REQUIRED ACTION - Pull out all lines from the listing below in which the word "match" appears.

########

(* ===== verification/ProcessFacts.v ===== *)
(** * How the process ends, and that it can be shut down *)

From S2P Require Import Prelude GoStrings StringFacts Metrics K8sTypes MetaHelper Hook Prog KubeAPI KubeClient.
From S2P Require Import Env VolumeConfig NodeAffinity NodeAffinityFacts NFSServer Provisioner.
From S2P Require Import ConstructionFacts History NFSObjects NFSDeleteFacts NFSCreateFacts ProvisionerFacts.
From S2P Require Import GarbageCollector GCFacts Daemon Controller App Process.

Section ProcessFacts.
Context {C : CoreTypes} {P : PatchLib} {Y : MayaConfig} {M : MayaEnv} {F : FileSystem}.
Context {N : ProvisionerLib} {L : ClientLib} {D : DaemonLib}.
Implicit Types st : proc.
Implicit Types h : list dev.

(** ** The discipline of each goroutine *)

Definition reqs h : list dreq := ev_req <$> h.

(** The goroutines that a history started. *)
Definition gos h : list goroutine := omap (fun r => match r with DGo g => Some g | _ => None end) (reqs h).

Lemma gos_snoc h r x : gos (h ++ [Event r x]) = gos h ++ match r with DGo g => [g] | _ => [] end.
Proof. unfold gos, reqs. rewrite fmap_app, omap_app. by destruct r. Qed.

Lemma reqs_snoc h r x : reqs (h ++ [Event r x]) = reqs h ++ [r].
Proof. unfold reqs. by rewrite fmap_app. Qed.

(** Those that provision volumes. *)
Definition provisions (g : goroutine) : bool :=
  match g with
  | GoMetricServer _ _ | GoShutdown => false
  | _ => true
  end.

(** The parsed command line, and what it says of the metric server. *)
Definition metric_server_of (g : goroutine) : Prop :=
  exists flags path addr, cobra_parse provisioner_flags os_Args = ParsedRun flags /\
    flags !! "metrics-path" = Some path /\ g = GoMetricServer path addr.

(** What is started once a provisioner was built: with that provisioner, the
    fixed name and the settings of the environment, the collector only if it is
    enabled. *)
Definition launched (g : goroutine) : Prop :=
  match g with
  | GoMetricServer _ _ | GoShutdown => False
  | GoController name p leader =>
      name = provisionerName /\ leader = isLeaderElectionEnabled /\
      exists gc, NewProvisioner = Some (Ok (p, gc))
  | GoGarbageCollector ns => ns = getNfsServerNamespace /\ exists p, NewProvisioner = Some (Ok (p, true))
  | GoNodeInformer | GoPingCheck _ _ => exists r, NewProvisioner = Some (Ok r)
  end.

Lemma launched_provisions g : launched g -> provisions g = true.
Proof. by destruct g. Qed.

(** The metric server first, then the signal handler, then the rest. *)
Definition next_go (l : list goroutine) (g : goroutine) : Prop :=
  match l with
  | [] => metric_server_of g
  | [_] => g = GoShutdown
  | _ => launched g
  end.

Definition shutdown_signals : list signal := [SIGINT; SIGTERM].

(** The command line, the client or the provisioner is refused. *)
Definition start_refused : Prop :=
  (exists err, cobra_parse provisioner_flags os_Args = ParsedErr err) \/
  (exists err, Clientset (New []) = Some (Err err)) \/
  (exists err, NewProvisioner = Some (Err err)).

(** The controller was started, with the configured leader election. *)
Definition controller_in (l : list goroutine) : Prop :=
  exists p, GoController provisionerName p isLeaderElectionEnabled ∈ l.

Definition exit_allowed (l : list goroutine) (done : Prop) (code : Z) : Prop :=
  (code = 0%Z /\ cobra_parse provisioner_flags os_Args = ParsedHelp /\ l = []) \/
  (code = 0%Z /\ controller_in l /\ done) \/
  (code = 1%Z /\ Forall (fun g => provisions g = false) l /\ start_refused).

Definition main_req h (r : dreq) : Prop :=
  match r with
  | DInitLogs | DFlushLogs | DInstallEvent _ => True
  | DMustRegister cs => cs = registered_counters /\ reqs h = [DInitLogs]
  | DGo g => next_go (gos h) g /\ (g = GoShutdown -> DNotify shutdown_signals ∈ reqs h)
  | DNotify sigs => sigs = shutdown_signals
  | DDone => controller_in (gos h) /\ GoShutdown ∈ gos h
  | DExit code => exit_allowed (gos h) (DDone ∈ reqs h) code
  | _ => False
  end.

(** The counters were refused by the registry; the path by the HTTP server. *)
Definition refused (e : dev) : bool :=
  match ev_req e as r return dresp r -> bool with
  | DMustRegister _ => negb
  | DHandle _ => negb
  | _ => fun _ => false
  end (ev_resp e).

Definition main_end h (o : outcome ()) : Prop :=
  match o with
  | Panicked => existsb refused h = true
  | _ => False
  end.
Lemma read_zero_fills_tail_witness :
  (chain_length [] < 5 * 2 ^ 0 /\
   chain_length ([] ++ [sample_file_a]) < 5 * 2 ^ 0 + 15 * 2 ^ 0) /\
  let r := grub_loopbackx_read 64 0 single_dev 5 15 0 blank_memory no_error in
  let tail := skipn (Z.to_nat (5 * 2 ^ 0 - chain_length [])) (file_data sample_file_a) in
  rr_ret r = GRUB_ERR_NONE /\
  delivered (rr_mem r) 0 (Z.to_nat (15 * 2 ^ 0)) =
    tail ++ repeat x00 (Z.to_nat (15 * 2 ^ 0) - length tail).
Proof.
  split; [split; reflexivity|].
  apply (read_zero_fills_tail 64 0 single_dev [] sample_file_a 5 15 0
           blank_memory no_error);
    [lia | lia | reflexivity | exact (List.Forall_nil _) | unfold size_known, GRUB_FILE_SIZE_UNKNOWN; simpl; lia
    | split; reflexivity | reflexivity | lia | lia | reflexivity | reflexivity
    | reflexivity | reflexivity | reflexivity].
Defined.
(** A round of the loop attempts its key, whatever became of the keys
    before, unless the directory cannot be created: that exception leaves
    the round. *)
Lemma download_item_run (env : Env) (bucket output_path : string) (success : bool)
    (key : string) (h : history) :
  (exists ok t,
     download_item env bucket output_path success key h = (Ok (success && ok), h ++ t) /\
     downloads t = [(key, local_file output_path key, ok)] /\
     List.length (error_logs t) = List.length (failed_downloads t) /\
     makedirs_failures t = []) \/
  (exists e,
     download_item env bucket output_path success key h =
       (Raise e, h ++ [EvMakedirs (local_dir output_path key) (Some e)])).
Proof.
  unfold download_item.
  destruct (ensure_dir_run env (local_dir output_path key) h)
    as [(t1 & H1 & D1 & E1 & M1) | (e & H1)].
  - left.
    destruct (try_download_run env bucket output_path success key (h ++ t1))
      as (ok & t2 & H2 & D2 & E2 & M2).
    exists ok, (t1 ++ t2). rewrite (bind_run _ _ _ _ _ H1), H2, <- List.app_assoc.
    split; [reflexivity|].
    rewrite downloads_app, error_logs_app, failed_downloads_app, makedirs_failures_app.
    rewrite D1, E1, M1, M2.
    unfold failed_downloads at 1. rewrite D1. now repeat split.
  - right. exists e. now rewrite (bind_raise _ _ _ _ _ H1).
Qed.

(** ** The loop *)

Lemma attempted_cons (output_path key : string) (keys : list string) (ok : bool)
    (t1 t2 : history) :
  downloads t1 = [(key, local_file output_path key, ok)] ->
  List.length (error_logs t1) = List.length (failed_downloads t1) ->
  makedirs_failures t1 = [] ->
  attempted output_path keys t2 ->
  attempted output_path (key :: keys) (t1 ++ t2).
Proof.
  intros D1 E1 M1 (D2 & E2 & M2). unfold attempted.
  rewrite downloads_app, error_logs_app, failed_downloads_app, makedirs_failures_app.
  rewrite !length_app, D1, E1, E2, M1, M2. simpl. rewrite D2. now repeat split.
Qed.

########

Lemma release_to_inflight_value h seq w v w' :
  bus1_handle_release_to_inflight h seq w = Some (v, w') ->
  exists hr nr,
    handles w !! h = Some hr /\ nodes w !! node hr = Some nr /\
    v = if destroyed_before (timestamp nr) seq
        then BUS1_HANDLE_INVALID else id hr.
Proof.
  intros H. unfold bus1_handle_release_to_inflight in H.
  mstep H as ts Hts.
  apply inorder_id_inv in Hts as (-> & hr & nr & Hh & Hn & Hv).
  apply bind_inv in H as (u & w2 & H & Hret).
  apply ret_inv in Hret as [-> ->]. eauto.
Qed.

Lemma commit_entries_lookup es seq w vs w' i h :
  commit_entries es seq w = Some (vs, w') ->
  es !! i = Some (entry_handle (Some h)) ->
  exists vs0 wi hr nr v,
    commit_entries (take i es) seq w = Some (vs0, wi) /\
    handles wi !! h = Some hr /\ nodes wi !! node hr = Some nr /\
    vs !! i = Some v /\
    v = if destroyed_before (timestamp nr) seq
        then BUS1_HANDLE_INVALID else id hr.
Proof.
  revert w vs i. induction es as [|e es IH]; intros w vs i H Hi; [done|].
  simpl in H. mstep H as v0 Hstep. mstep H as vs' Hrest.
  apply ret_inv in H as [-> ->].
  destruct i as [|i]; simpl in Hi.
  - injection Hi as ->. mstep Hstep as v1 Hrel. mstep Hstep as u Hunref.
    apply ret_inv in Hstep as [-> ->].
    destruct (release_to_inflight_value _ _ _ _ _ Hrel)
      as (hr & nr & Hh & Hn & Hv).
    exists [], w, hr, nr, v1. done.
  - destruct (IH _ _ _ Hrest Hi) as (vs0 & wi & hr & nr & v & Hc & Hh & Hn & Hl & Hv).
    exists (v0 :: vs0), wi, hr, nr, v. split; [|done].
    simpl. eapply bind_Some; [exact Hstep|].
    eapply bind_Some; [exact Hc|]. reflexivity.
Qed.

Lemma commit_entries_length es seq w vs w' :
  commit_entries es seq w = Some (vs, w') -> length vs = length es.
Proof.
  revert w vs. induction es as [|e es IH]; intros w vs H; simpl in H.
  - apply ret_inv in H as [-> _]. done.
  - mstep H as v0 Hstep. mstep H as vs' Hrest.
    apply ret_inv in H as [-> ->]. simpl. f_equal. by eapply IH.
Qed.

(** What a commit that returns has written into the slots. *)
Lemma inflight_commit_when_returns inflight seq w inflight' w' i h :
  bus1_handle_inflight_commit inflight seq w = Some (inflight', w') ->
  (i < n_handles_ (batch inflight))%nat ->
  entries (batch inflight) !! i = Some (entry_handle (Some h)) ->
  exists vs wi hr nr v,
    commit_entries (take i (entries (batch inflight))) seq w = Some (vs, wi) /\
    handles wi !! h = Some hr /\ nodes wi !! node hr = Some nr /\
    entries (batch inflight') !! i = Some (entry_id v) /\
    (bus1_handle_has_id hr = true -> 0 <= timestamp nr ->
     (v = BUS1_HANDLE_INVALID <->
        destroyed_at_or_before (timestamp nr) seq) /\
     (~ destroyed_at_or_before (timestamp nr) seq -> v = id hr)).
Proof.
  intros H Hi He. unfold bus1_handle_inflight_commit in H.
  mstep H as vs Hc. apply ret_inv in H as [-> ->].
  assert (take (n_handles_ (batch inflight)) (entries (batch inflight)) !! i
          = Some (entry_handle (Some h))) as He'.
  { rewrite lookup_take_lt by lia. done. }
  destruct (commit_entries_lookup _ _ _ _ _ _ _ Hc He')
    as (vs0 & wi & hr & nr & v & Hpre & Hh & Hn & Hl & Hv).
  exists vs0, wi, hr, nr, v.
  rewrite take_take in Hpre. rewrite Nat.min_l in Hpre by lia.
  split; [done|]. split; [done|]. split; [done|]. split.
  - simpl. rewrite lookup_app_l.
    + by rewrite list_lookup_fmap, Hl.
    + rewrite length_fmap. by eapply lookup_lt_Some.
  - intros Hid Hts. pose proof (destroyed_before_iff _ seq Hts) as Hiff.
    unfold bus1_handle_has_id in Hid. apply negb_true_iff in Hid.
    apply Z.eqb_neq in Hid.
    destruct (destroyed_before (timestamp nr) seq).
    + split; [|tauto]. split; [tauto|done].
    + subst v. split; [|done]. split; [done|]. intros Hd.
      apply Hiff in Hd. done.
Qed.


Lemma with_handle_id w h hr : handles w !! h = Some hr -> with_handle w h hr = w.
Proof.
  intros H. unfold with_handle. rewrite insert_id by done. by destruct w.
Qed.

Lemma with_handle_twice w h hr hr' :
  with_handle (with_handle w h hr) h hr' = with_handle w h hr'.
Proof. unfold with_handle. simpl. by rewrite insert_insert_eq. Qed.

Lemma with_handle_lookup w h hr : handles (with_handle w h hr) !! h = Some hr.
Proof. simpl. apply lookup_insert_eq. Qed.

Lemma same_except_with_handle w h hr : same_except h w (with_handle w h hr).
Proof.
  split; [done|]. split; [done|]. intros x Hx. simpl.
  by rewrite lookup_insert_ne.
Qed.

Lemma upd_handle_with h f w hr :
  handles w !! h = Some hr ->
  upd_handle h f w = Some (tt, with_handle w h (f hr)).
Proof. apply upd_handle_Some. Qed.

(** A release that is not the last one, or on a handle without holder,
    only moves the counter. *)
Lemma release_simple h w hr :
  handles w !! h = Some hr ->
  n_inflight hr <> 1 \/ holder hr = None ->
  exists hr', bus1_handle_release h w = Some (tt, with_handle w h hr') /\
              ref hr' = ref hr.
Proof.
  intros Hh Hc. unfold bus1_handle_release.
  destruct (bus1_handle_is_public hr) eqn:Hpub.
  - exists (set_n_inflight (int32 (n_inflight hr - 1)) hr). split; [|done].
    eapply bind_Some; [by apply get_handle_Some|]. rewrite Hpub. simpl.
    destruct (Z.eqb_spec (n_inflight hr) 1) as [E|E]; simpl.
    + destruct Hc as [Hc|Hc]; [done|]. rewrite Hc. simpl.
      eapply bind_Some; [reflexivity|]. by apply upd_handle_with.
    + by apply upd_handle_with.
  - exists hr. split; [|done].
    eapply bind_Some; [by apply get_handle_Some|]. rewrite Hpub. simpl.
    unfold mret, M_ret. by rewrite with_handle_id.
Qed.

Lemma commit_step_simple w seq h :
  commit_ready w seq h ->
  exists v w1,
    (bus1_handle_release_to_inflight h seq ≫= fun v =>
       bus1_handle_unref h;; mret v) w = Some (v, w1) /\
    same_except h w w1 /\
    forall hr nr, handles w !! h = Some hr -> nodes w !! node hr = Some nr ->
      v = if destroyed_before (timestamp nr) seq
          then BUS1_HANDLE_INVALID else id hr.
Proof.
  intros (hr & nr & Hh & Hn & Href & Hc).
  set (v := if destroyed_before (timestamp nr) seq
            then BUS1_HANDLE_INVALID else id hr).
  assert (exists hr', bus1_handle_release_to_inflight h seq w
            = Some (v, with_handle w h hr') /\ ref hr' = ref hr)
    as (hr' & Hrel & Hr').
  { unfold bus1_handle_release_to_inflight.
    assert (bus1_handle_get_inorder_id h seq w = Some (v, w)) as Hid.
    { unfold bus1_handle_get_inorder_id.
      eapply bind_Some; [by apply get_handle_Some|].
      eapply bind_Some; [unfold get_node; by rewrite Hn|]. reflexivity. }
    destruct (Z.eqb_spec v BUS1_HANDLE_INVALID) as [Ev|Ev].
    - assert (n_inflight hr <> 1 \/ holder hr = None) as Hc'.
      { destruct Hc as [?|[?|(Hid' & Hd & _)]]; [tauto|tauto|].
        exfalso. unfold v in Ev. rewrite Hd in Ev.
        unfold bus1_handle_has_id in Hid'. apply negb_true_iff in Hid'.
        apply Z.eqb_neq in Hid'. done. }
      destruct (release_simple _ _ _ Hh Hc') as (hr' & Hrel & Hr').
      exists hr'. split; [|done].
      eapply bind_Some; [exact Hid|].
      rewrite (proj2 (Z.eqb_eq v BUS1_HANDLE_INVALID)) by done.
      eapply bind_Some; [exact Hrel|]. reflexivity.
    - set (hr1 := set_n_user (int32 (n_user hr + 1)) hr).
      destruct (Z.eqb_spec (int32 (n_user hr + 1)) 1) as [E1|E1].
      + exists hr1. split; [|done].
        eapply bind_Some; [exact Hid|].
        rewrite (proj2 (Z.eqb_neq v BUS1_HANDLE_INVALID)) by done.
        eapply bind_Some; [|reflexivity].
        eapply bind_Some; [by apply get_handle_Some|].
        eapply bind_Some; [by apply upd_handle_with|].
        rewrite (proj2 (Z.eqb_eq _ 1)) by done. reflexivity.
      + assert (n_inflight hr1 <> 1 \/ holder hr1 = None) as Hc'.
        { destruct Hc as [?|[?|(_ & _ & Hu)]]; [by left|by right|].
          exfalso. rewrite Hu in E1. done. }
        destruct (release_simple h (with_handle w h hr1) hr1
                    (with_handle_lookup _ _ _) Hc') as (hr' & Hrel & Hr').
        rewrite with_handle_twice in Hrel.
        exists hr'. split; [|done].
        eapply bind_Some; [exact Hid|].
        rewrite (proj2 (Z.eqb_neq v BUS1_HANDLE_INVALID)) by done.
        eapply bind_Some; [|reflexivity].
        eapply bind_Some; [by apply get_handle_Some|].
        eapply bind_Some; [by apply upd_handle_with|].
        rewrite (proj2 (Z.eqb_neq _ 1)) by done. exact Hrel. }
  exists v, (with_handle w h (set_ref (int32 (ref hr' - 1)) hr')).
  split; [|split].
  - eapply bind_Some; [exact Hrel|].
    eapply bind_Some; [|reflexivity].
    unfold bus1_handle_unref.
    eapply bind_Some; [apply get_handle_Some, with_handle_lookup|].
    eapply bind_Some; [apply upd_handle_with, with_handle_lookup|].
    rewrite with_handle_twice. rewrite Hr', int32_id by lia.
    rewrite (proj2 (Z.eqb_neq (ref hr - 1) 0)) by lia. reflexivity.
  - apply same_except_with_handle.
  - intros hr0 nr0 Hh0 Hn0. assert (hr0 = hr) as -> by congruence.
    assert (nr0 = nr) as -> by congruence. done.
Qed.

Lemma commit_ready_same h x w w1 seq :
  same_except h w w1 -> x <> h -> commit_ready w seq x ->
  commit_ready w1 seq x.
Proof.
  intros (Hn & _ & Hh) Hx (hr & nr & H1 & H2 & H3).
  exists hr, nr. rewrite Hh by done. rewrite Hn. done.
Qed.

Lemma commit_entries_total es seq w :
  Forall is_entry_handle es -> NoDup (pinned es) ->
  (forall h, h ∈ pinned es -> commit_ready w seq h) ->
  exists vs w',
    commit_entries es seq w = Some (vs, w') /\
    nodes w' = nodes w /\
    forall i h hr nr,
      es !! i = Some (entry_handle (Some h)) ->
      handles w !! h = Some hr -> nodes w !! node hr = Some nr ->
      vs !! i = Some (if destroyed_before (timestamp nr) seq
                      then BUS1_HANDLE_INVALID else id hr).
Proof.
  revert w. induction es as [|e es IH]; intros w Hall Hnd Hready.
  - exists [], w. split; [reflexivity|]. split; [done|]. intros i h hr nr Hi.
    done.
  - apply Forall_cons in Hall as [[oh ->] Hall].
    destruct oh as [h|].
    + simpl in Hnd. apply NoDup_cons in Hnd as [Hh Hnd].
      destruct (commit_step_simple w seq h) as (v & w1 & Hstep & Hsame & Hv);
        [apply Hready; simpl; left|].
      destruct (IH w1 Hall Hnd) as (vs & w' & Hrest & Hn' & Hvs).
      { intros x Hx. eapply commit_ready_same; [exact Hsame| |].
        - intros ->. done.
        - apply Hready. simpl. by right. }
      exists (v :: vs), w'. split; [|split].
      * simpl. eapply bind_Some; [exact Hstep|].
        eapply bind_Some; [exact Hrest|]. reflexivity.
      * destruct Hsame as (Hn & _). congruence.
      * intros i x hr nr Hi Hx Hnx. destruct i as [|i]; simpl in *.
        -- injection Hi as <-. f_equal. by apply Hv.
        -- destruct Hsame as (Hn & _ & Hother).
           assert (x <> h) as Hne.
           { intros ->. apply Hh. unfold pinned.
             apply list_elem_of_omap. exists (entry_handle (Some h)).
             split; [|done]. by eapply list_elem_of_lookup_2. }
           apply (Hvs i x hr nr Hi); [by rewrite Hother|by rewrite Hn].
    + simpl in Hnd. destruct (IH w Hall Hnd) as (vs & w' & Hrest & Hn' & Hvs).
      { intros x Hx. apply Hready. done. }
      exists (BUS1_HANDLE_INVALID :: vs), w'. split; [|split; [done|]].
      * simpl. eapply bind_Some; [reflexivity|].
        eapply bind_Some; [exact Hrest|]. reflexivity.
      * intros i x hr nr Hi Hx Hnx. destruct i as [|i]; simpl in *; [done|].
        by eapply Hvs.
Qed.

########

ANSWER SECTION -
Definition gos h : list goroutine := omap (fun r => match r with DGo g => Some g | _ => None end) (reqs h).
Lemma gos_snoc h r x : gos (h ++ [Event r x]) = gos h ++ match r with DGo g => [g] | _ => [] end.
  match g with
  match g with
  match l with
  match r with
  match ev_req e as r return dresp r -> bool with
  match o with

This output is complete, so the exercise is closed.